SUPPLIED DATA: Begin

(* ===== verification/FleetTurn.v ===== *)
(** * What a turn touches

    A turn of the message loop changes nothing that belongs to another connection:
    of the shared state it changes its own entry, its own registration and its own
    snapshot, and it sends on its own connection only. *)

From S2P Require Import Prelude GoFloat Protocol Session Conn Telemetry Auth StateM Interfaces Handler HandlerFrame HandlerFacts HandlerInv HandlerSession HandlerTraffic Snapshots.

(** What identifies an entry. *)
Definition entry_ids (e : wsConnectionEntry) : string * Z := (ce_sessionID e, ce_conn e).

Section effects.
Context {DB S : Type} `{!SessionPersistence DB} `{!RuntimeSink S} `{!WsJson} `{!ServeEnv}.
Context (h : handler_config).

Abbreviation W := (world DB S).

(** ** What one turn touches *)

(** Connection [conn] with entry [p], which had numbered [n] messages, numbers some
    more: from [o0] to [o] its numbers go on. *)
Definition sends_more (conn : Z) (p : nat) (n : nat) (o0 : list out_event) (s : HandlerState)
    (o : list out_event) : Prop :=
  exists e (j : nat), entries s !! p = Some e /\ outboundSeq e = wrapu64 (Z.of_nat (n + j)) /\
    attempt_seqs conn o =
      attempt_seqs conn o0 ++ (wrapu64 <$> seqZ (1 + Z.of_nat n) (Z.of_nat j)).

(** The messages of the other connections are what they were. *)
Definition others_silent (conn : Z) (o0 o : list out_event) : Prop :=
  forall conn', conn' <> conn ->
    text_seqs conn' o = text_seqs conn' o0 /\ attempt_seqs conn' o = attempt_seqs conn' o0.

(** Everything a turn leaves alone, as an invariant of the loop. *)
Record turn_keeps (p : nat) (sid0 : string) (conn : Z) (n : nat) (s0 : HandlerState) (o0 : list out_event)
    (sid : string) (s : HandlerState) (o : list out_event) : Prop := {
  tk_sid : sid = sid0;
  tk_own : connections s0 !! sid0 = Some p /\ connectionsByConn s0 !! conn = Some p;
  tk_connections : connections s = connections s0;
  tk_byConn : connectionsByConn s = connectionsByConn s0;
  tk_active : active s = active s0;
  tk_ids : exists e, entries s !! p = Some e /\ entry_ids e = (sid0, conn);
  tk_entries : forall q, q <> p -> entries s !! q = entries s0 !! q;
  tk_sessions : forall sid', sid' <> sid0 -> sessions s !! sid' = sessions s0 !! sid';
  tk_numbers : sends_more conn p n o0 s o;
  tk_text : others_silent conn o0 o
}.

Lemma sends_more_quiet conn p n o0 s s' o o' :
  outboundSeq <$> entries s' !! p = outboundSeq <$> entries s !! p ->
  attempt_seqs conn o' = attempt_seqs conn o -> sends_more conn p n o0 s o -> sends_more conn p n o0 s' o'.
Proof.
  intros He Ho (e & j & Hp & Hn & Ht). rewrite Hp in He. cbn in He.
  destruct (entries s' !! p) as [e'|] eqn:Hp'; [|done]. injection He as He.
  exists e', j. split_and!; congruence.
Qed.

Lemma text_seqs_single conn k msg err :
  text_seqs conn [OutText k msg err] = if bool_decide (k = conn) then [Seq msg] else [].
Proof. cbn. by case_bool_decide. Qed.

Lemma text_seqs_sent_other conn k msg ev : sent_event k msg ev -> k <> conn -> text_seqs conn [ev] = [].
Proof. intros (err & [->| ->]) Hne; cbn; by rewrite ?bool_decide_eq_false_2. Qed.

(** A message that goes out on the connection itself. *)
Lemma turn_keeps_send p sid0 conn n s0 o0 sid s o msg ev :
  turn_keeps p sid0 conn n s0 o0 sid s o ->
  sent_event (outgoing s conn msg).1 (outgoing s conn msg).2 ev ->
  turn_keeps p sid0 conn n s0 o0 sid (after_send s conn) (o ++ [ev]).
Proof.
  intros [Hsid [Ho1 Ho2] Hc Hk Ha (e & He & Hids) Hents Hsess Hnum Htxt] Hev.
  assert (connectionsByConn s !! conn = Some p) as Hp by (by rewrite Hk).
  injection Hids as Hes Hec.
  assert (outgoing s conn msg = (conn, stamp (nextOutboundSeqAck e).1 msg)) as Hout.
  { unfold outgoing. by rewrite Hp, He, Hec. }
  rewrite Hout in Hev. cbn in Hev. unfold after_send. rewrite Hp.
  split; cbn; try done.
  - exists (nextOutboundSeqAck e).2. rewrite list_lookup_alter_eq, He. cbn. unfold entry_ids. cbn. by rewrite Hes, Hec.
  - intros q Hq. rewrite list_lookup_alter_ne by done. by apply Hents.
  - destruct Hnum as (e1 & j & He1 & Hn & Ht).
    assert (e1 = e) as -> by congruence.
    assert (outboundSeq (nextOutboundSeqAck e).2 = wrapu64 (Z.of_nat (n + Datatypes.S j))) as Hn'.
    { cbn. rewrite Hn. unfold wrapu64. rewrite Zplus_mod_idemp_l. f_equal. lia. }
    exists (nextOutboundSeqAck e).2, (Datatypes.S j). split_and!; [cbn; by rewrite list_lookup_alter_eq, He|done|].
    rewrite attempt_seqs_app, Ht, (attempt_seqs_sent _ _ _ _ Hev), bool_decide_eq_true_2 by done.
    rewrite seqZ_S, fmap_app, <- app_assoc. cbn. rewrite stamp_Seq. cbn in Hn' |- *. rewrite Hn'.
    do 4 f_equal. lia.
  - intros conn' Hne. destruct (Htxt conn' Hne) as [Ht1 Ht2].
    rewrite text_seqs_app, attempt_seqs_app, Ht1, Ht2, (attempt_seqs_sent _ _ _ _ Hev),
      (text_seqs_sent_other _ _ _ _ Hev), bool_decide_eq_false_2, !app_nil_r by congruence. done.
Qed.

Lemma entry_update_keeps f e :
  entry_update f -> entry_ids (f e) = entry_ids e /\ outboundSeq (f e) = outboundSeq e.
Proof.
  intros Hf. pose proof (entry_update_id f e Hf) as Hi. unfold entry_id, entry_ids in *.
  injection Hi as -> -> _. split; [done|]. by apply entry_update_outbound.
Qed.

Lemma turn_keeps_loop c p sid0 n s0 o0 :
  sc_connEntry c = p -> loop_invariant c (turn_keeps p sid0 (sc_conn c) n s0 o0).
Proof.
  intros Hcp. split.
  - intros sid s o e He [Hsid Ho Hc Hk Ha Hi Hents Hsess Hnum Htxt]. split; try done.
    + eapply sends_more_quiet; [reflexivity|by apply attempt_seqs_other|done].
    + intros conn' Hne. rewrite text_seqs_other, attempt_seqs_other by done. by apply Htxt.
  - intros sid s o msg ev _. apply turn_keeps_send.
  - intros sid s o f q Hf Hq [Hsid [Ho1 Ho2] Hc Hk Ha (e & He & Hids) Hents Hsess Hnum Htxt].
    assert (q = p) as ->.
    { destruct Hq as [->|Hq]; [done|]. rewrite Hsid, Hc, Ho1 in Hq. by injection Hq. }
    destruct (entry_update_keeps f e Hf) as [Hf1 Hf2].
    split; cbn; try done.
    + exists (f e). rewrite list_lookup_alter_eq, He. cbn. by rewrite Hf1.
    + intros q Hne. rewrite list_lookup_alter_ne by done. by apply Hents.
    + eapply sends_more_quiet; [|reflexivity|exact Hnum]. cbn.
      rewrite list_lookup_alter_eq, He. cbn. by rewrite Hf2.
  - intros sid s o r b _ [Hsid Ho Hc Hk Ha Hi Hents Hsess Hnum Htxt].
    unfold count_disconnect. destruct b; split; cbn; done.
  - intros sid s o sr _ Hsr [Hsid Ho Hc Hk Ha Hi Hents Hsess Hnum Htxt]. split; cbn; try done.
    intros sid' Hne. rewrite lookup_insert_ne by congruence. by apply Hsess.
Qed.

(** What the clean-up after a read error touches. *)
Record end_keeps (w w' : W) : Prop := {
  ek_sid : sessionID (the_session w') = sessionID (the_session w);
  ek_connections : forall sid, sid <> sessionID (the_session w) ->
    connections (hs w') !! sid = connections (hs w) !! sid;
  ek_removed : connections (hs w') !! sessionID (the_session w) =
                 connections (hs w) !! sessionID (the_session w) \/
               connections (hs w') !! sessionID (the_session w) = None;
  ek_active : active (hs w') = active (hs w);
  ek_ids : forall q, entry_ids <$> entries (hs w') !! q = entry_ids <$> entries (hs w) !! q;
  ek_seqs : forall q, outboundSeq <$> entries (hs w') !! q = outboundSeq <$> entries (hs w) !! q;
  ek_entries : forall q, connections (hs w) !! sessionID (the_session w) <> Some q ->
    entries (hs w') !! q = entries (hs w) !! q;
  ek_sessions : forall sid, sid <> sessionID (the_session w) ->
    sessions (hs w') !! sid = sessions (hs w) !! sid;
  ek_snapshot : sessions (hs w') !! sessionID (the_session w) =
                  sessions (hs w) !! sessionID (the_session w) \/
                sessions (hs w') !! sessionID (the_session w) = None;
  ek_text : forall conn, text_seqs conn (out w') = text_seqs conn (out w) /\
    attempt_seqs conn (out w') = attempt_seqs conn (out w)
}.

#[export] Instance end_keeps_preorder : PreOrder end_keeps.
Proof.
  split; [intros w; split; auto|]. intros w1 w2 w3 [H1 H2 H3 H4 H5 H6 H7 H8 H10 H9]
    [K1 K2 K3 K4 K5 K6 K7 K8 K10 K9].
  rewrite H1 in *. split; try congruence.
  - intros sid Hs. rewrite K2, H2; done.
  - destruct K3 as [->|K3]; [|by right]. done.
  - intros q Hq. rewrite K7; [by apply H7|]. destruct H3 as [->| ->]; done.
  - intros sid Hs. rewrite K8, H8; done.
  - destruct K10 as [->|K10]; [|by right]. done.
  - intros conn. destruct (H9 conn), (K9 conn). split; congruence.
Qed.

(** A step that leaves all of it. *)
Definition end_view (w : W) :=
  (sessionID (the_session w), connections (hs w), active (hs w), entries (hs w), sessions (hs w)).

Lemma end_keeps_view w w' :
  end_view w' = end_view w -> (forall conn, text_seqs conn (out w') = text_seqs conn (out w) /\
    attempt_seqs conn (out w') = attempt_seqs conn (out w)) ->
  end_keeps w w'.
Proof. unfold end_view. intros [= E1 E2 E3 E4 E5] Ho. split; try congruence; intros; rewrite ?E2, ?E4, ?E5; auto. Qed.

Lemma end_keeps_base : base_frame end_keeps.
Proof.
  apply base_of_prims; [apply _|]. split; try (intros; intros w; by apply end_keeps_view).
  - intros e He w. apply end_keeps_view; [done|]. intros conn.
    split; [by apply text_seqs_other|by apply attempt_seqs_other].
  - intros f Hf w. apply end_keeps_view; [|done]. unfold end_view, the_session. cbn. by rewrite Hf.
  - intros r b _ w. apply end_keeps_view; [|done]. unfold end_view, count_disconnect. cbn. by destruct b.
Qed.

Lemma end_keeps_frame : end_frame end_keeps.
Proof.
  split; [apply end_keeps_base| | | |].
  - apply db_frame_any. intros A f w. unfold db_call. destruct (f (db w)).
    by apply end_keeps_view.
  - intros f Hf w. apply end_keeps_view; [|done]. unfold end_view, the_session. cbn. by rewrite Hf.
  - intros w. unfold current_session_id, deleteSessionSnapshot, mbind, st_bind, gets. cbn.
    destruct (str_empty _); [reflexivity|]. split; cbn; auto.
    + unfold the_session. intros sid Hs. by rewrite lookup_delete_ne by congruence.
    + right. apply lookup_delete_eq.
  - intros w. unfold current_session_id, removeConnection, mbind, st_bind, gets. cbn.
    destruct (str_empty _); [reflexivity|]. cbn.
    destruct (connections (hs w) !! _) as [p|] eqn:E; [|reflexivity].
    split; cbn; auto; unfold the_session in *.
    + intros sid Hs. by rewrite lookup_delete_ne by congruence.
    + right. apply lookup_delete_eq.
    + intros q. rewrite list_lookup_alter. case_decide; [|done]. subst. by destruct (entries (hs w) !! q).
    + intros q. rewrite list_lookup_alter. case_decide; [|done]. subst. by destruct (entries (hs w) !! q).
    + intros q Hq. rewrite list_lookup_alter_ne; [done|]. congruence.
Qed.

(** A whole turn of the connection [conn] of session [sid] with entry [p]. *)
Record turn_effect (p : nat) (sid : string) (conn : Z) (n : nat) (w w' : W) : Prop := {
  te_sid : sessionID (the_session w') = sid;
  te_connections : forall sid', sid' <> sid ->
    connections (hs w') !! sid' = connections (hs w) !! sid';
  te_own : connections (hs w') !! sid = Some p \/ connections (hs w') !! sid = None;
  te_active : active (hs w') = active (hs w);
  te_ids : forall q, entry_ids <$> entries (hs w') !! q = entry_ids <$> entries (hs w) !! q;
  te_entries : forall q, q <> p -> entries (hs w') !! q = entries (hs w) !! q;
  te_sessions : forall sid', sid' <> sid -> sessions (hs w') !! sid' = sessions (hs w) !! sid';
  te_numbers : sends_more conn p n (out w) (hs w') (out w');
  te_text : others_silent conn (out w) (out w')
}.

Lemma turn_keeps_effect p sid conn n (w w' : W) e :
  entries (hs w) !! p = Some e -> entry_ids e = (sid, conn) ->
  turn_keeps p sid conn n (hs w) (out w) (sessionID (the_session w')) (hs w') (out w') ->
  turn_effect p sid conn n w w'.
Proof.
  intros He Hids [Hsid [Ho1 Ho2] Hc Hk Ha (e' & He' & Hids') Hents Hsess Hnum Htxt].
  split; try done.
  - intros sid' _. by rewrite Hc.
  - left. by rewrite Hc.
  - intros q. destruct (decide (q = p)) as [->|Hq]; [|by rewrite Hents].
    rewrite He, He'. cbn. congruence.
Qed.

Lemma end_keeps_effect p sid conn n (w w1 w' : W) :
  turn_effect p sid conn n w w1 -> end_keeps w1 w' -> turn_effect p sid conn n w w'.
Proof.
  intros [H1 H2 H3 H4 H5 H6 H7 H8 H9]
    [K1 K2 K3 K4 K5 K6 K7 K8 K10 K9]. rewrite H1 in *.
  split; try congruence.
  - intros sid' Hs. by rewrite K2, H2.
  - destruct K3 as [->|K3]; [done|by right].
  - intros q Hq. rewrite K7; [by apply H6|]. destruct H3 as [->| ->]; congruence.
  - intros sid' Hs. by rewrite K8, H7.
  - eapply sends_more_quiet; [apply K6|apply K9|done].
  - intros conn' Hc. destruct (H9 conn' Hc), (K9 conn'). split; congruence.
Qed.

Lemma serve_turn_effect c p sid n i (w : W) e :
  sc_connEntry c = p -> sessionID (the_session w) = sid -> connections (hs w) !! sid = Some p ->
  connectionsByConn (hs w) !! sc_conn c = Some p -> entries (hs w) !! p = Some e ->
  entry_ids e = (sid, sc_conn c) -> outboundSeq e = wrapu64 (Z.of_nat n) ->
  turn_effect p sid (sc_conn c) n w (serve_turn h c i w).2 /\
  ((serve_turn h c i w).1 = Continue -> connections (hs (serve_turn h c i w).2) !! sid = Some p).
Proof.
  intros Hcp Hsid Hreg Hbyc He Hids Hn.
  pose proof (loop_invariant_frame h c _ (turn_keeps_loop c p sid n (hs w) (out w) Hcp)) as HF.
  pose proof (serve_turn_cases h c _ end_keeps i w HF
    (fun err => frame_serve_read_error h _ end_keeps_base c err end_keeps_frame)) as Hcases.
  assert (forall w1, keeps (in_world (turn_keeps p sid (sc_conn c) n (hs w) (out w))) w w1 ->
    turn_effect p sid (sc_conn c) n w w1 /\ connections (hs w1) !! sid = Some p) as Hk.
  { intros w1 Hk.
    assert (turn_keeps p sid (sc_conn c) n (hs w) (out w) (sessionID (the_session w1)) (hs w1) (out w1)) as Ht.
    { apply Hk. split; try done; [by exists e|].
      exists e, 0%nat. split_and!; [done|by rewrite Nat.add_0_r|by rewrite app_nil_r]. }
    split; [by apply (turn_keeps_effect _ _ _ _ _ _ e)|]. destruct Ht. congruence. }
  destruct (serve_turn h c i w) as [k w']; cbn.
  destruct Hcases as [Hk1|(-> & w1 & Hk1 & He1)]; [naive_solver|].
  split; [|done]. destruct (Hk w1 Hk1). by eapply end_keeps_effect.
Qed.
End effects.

SUPPLIED DATA: End

• PROBLEM DETAILS
In the entries above, find each line with "that" and copy it.

• SOLVED PROBLEM
    A turn of the message loop changes nothing that belongs to another connection:
(** A message that goes out on the connection itself. *)
(** A step that leaves all of it. *)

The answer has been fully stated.